Tsehay has come a long way since the father of her three children left the family to move to another city and hasn’t financially supported the family ever since.
“The past was very difficult. I could not feed my children properly,” Tsehay says. “If I gave them breakfast, there were times when I could not feed them for the rest of the day. I did not have the means to provide them with three meals a day.”
The mother of three was barely able to sustain her family. She did not have money to set up a business, because she could not afford to buy teff, which is the main ingredient of injera. Instead, she washed people’s clothes or cleaned their homes for a few Ethiopian birr. “These tasks were very labour intensive and paid very little. It was not enough. The financial problems were affecting my children,” Tsehay says.
Multi-dimensional child poverty in Ethiopia
According to UNICEF, 36 million out of a total of 41 million children in Ethiopia are multi-dimensionally poor. Children who are multidimensionally poor are severely deprived in at least two child wellbeing dimensions, including access to water, education, housing, health care, healthy diet and protection from harmful practices. Multidimensional poverty afflicts children more commonly and intensely than adults and the effects often last a lifetime.
While access to public education is free in Ethiopia, many families cannot afford sending their children to school due to additional costs like learning materials, uniforms, and transportation. It is estimated that more than 50% of Ethiopian children, aged 5-17 years, are deprived in education.
“The financial problems were affecting my children. For some time, they could not go to school. Now they are back in school, but their ages do not match the grades they are in. The fact that I could not properly care for them, affected my mental health. It is very painful if you cannot feed your children,” says Tsehay, unable to hide the sadness in her voice about this period in her life.
Preventing families from breaking down
SOS Children’s Village in Ethiopia aims to strengthen families like Tsehay’s through livelihood support, parenting workshops and covering the costs of education and other social services to ensure that they have the necessary support to provide their children with the strong bonds they need for a healthy development.
Through the community outreach program, Tsehay was approached by SOS Children’s Villages in Iteya. She attended different trainings in how to earn and save money, and how to protect and care for her children.
“The commitment and energy of the staff in the childcare and protection trainings were really motivating,” Tsehay says. “They showed me that if they can care for their children and look after their education, I can do that too. It really changed my thoughts from being hopeless to becoming someone who is successfully doing a job.”
She also received support in the form of 100kg teff, so that she could set up the baking businesses and restaurant that she successfully runs today. “The 100kg of teff were a turning point. I saw real change in my home when I was able to start saving money. The condition of my house used to be worse than the food situation. We did not have a single chair and only one mattress for all of us. I still keep the mattress to remind myself of these difficult times. Now, I can afford everything for my children.”

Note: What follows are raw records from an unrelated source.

Definition faultedState : EclThresholdPressure := {|
  thpresDefault_ := [0; 0; 0; 0]%Q;
  thpres_ := [0; 5; 5; 0]%Q;
  numEquilRegions_ := 2;
  elemEquilRegion_ := [0; 1; 0; 1; 0];
  thpresftValues_ := [3; 7; -1]%Q;
  cartElemFaultIdx_ := [0; 0; 1; -1; -1]%Z;
  enableThresholdPressure_ := true
|}.

(** Two cells without a face between them, in a deck that declares two
    regions but numbers the second cell 3 in EQLNUM. *)
Definition strayRegion : Simulator := {|
  enableExperiments := false;
  numElements := 2;
  numGridDof := 2;
  elements := [];
  cartesianIndex := Z.of_nat;
  comm := serial;
  useThresholdPressure := true;
  getNumEquilRegions := 2;
  equilRegionData := [1%Z; 3%Z];
  getThresholdPressureConfig := noBarriers false;
  thpresftKeyword := None;
  faults := [];
  cartesianSize := 2
|}.

(** A configuration whose explicit value depends on the order of the two
    regions. *)
Definition orderedValues : ThresholdPressureConfig := {|
  restart := false;
  hasRegionBarrier := fun _ _ => true;
  hasThresholdPressure := fun _ _ => true;
  getThresholdPressure := fun r1 r2 => if decide (r1 < r2) then 5%Q else 7%Q
|}.

(** ** Further notions and runs *)

(** The same run started from its restart file: only the restart flag of
    the threshold pressure configuration differs. *)
Definition asRestartRun (sim : Simulator) : Simulator := {|
  enableExperiments := enableExperiments sim;
  numElements := numElements sim;
  numGridDof := numGridDof sim;
  elements := elements sim;
  cartesianIndex := cartesianIndex sim;
  comm := comm sim;
  useThresholdPressure := useThresholdPressure sim;
  getNumEquilRegions := getNumEquilRegions sim;
  equilRegionData := equilRegionData sim;
  getThresholdPressureConfig := {|
    restart := true;
    hasRegionBarrier := hasRegionBarrier (getThresholdPressureConfig sim);
    hasThresholdPressure := hasThresholdPressure (getThresholdPressureConfig sim);
    getThresholdPressure := getThresholdPressure (getThresholdPressureConfig sim)
  |};
  thpresftKeyword := thpresftKeyword sim;
  faults := faults sim;
  cartesianSize := cartesianSize sim
|}.

(** A deck without threshold pressures: 1000 regions declared, no EQLNUM
    data for the three cells. *)
Definition withoutThresholdPressure : Simulator := {|
  enableExperiments := true;
  numElements := 3;
  numGridDof := 3;
  elements := twoCellElements;
  cartesianIndex := Z.of_nat;
  comm := serial;
  useThresholdPressure := false;
  getNumEquilRegions := 1000;
  equilRegionData := [];
  getThresholdPressureConfig := allBarriers (Some 5%Q);
  thpresftKeyword := None;
  faults := [];
  cartesianSize := 3
|}.

(** The same run over other EQLNUM data. *)
Definition withEqlnum (eqlnum : list Z) (sim : Simulator) : Simulator := {|
  enableExperiments := enableExperiments sim;
  numElements := numElements sim;
  numGridDof := numGridDof sim;
  elements := elements sim;
  cartesianIndex := cartesianIndex sim;
  comm := comm sim;
  useThresholdPressure := useThresholdPressure sim;
  getNumEquilRegions := getNumEquilRegions sim;
  equilRegionData := eqlnum;
  getThresholdPressureConfig := getThresholdPressureConfig sim;
  thpresftKeyword := thpresftKeyword sim;
  faults := faults sim;
  cartesianSize := cartesianSize sim
|}.

(** The two cells of [twoCells], both in the second region, with a
    barrier declared between every two regions. *)
Definition oneRegionPair : Simulator :=
  withEqlnum [2; 2]%Z (twoCells (allBarriers (Some 5%Q))).

(** No explicitly configured threshold pressure is negative. *)
Definition explicitNonnegative (cfg : ThresholdPressureConfig) : Prop :=
  forall r1 r2, hasThresholdPressure cfg r1 r2 = true ->
                (0 <= getThresholdPressure cfg r1 r2)%Q.

(** No entry of a matrix is negative. *)
Definition nonnegativeMatrix (m : list Scalar) : Prop :=
  Forall (fun v => (0 <= v)%Q) m.

(** A second face between the two cells of [twoCells], seen from the other
    side, with a larger pressure difference. *)
Definition twoCellFaceBack : StencilFace := {|
  interiorElemIdx := 1;
  exteriorElemIdx := 0;
  area := 2%Q;
  transmissibility := 1%Q;
  phases := [ {| mobility := 1%Q; pressureDifference := 300000%Q |} ]
|}.

Definition facesOnly (faces : list StencilFace) : Element :=
  {| partitionType := InteriorEntity; interiorFaces := faces; intersections := [] |}.

(** Two grids over the two cells that present the same two faces, in
    different orders and not equally often. *)
Definition gridForth : Simulator :=
  withElements [facesOnly [twoCellFace]; facesOnly [twoCellFaceBack]]
               (twoCells (noBarriers false)).

Definition gridBack : Simulator :=
  withElements [facesOnly [twoCellFaceBack; twoCellFace; twoCellFaceBack]]
               (twoCells (noBarriers false)).

(** The cells of a fault: those of all its "faces". *)
Definition faultCells (f : FaultRecord) : list nat := concat (faultFaces f).

(** The pairs of a THPRESFT record and a fault (with its index), in the
    order in which the two loops of [extractThpresft_] go through them. *)
Definition thpresftPairs (sim : Simulator) (kw : list ThpresftRecord)
  : list (ThpresftRecord * (nat * FaultRecord)) :=
  concat (map (fun r => map (pair r) (zip (seq 0 (length (faults sim))) (faults sim))) kw).

(** The body of the inner loop of [extractThpresft_], on such a pair. *)
Definition thpresftPairStep (acc : list Scalar * list Z)
    (p : ThpresftRecord * (nat * FaultRecord)) : Res (list Scalar * list Z) :=
  thpresftFaultStep p.1 acc p.2.

(** Four cells in one region with three faults: A holds the cells 0 and 1,
    B the cells 1 and 2, C the cell 3.  The keyword names A, then B, then A
    again; no record names C. *)
Definition overlappingFaults : Simulator := {|
  enableExperiments := true;
  numElements := 4;
  numGridDof := 4;
  elements := [];
  cartesianIndex := Z.of_nat;
  comm := serial;
  useThresholdPressure := true;
  getNumEquilRegions := 1;
  equilRegionData := [1; 1; 1; 1]%Z;
  getThresholdPressureConfig := noBarriers false;
  thpresftKeyword := Some [ {| faultName := "A"; thpresValue := 3%Q |};
                            {| faultName := "B"; thpresValue := 7%Q |};
                            {| faultName := "A"; thpresValue := 4%Q |} ];
  faults := [ {| getName := "A"; faultFaces := [[0]; [1]] |};
              {| getName := "B"; faultFaces := [[1; 2]] |};
              {| getName := "C"; faultFaces := [[3]] |} ];
  cartesianSize := 4
|}.


(** * The driver [Opm::FlowMainEbos] (opm/autodiff/FlowMainEbos.hpp)

    The functions of the driver that compute on its own data members are
    embedded: the set-up of the parallel run, the start-up banner, the
    choice of the output level, the names of the log files, the decision
    to merge the log files, and the search for the input case.

    Conventions of the embedding.
    - A [std::string] is a [string]; text written to [std::cout] or
      [std::cerr] is the list of the lines written, each without the
      newline that ends it.
    - [std::size_t] has 64 bits and [int] 32 bits; a conversion to either
      keeps the value modulo the width.
    - An exception is a value of [Exception]; a function that may throw
      returns an [Outcome].
    - [ParameterGroup] is the partial map from parameter names to their
      values; the file system and [boost::filesystem::path] enter through
      the answers they give. *)
Module FlowMainEbos.

Inductive Exception : Type :=
| length_error
| invalid_argument (what : string).

Inductive Outcome (A : Type) : Type :=
| Returns (a : A)
| Throws (e : Exception).
Arguments Returns {A} a.
Arguments Throws {A} e.

Definition outcome_bind {A B : Type} (r : Outcome A) (k : A -> Outcome B) : Outcome B :=
  match r with
  | Returns a => k a
  | Throws e => Throws e
  end.

(** [enum FileOutputValue] and the numbers of its enumerators. *)
Inductive FileOutputValue : Type := OUTPUT_NONE | OUTPUT_LOG_ONLY | OUTPUT_ALL.

Definition enumValue (v : FileOutputValue) : Z :=
  match v with
  | OUTPUT_NONE => 0%Z
  | OUTPUT_LOG_ONLY => 1%Z
  | OUTPUT_ALL => 3%Z
  end.

(** The data members that the embedded functions read or write. *)
Record Members : Type := {
  mpi_rank_ : Z;
  output_cout_ : bool;
  output_ : FileOutputValue;
  must_distribute_ : bool;
  output_to_files_ : bool;
  logFile_ : string
}.

(** The members as their declarations initialise them. *)
Definition declared : Members := {|
  mpi_rank_ := 0%Z;
  output_cout_ := false;
  output_ := OUTPUT_ALL;
  must_distribute_ := false;
  output_to_files_ := false;
  logFile_ := ""
|}.

Definition set_output (v : FileOutputValue) (m : Members) : Members :=
  {| mpi_rank_ := mpi_rank_ m; output_cout_ := output_cout_ m; output_ := v;
     must_distribute_ := must_distribute_ m; output_to_files_ := output_to_files_ m;
     logFile_ := logFile_ m |}.

Definition set_output_to_files (b : bool) (m : Members) : Members :=
  {| mpi_rank_ := mpi_rank_ m; output_cout_ := output_cout_ m; output_ := output_ m;
     must_distribute_ := must_distribute_ m; output_to_files_ := b;
     logFile_ := logFile_ m |}.

Definition set_logFile (s : string) (m : Members) : Members :=
  {| mpi_rank_ := mpi_rank_ m; output_cout_ := output_cout_ m; output_ := output_ m;
     must_distribute_ := must_distribute_ m; output_to_files_ := output_to_files_ m;
     logFile_ := s |}.

(** [setupParallelism]: [rank] and [size] are what [MPI_Comm_rank] and
    [MPI_Comm_size] answer; a build without MPI has rank 0 and size 1.
    The lines of the OpenMP build on [std::cout] are left out. *)
Definition setupParallelism (rank size : Z) (m : Members) : Members :=
  {| mpi_rank_ := rank;
     output_cout_ := (rank =? 0)%Z;
     output_ := output_ m;
     must_distribute_ := (1 <? size)%Z;
     output_to_files_ := output_to_files_ m;
     logFile_ := logFile_ m |}.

A role model in the community
The mother of three is not only taking care of her children and running three successful businesses, but she is also actively engaged in her community, teaching others about child protection, hygiene and how to earn and save money.

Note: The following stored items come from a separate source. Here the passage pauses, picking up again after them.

Lemma filter_agent_of_app self h ext sts :
  Forall (fun st => is_dict h st = true) sts ->
  filter (fun st => is_Some (agent_of self (h ++ ext) st)) sts
  = filter (fun st => is_Some (agent_of self h st)) sts.
Proof.
  induction 1 as [|st sts Hst _ IH]; [done|].
  rewrite !filter_cons, IH, (agent_of_app _ _ _ _ Hst). done.
Qed.

Lemma run_agents_dispatches self sts : forall idx s rs s',
  Forall (fun st => is_dict (st_heap s) st = true) sts ->
  Forall (fun st => forall a, agent_of self (st_heap s) st = Some a -> additive a)
    sts ->
  run_agents self idx sts s = (Ok rs, s') ->
  map d_task (new_dispatches s s')
  = filter (fun st => is_Some (agent_of self (st_heap s) st)) sts
  /\ exists ext, st_heap s' = st_heap s ++ ext.
Proof.
  induction sts as [|st rest IH]; intros idx s rs s' Hd Hadd H; simpl in H.
  - injection H as <- <-. unfold new_dispatches. rewrite drop_all. split; [done|].
    exists []. by rewrite app_nil_r.
  - apply Forall_cons in Hd as [Hst Hd]. apply Forall_cons in Hadd as [Ha Hadd].
    unfold bind at 1, try_ at 1 in H.
    destruct (run_agent_dispatch self st idx s Hst) as (o & s1 & E1 & Hcase).
    rewrite E1 in H.
    apply bind_Ok in H as (rs' & s2 & E2 & H). injection H as <- <-.
    assert (Hext : exists ext, st_heap s1 = st_heap s ++ ext).
    { destruct (agent_of self (st_heap s) st) as [a|].
      - destruct Hcase as (_ & ext & ->). destruct (Ha a eq_refl st (st_heap s)) as [e1 ->].
        exists (e1 ++ ext). by rewrite app_assoc.
      - by destruct Hcase as [_ ?]. }
    destruct Hext as [ext Hext].
    destruct (IH (S idx) s1 rs' s2) as (Hmap & ext2 & Hext2); [| |exact E2|].
    { rewrite Hext. eapply Forall_impl; [exact Hd|]. intros x. apply is_dict_app. }
    { rewrite Hext.
      apply Forall_forall. intros x Hx a.
      rewrite Forall_forall in Hd, Hadd.
      rewrite (agent_of_app _ _ _ _ (Hd x Hx)). by apply Hadd. }
    split.
    2:{ exists (ext ++ ext2). by rewrite Hext2, Hext, app_assoc. }
    rewrite filter_cons.
    rewrite <- (filter_agent_of_app self (st_heap s) ext rest Hd), <- Hext, <- Hmap.
    destruct (run_agents_trace self rest (S idx) s1)
      as (rs0 & s2' & ds & E2' & _ & T2 & _).
    rewrite E2 in E2'. injection E2' as _ <-.
    destruct (agent_of self (st_heap s) st) as [a|] eqn:Eag.
    + destruct Hcase as (T1 & _). rewrite decide_True by done.
      unfold new_dispatches.
      rewrite T2, T1, <- app_assoc, drop_app_length.
      rewrite (app_assoc (st_trace s)), drop_app_length. done.
    + destruct Hcase as (T1 & _). rewrite decide_False by (intros [? ?]; done).
      unfold new_dispatches. by rewrite T1.
Qed.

“Now that I am in a different situation, I want to support others to end their misery. I have been there and experienced these challenges myself,” she says. “When I was replacing my household materials, I gave the old ones to other mothers in need. I also teach them about the importance of saving money. I always tell them it’s not about how much money you get in, but about how much you are able to save.”
Tsehay’s sons are very proud of their mum and see how much she works to be able to provide them with a stable home. “My mum works very hard so I can go to school. I love her a lot. Sometimes she works too much, she should slow down and get some rest. Our home has become so much better. We even have a TV now and I can choose which channels to watch,” says her 10-year-old son Anbassa happily.

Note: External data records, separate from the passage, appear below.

Lemma exit_message_tells_the_stage_witness :
  result (ParseRuntime (L := Reference.library) "e30=x" "")
  = Exited runtime_decode_failed (Some (CorruptInputError 3))
  /\ snd (base64.DecodeString base64.RawURLEncoding "e30=x")
     = Some (CorruptInputError 3).
Proof.
  assert (result (ParseRuntime (L := Reference.library) "e30=x" "")
          = Exited runtime_decode_failed (Some (CorruptInputError 3))) as H
    by (vm_compute; reflexivity).
  split; [exact H|].
  destruct (@exit_message_tells_the_stage Reference.library "e30=x" "" _ _ H)
    as [(Hm & _)|[(_ & _ & _ & Hr)|[(Hm & _)|(Hm & _)]]];
    [discriminate Hm | exact Hr | discriminate Hm | discriminate Hm].
Defined.

Lemma line_breaks_are_ignored_witness :
  strip_line_breaks Reference.wrapped = "e30="
  /\ result (ParseRuntime (L := Reference.library) Reference.wrapped "")
     = Returned (mkRuntime "" "" tt)
  /\ result (ParseStatic (L := Reference.library) Reference.wrapped) = Returned [].
Proof.
  split; [vm_compute; reflexivity|].
  assert (strip_line_breaks Reference.wrapped <> "") as Hne
    by (vm_compute; discriminate).
  destruct (@line_breaks_are_ignored Reference.library Reference.wrapped "" Hne)
    as [[Hr|(n1 & n2 & _ & Hr)] [Hs|(m1 & m2 & _ & Hs)]];
    try (vm_compute in Hr; discriminate Hr);
    try (vm_compute in Hs; discriminate Hs).
  split.
  - rewrite Hr. vm_compute. reflexivity.
  - rewrite Hs. vm_compute. reflexivity.
Defined.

Tsehay now feels confident to be able to stand on her own feet: “I feel like I don’t need the support of SOS Children’s Villages anymore, because I have changed already, my children are back in school and I have a plan for the future. I am confident that I will materialize that plan for myself.”
“I have faced many challenges in my life. I wish for my children to be successful in their education so that they can be independent without the worries I had.”
*Name changed to protect the identity of the child.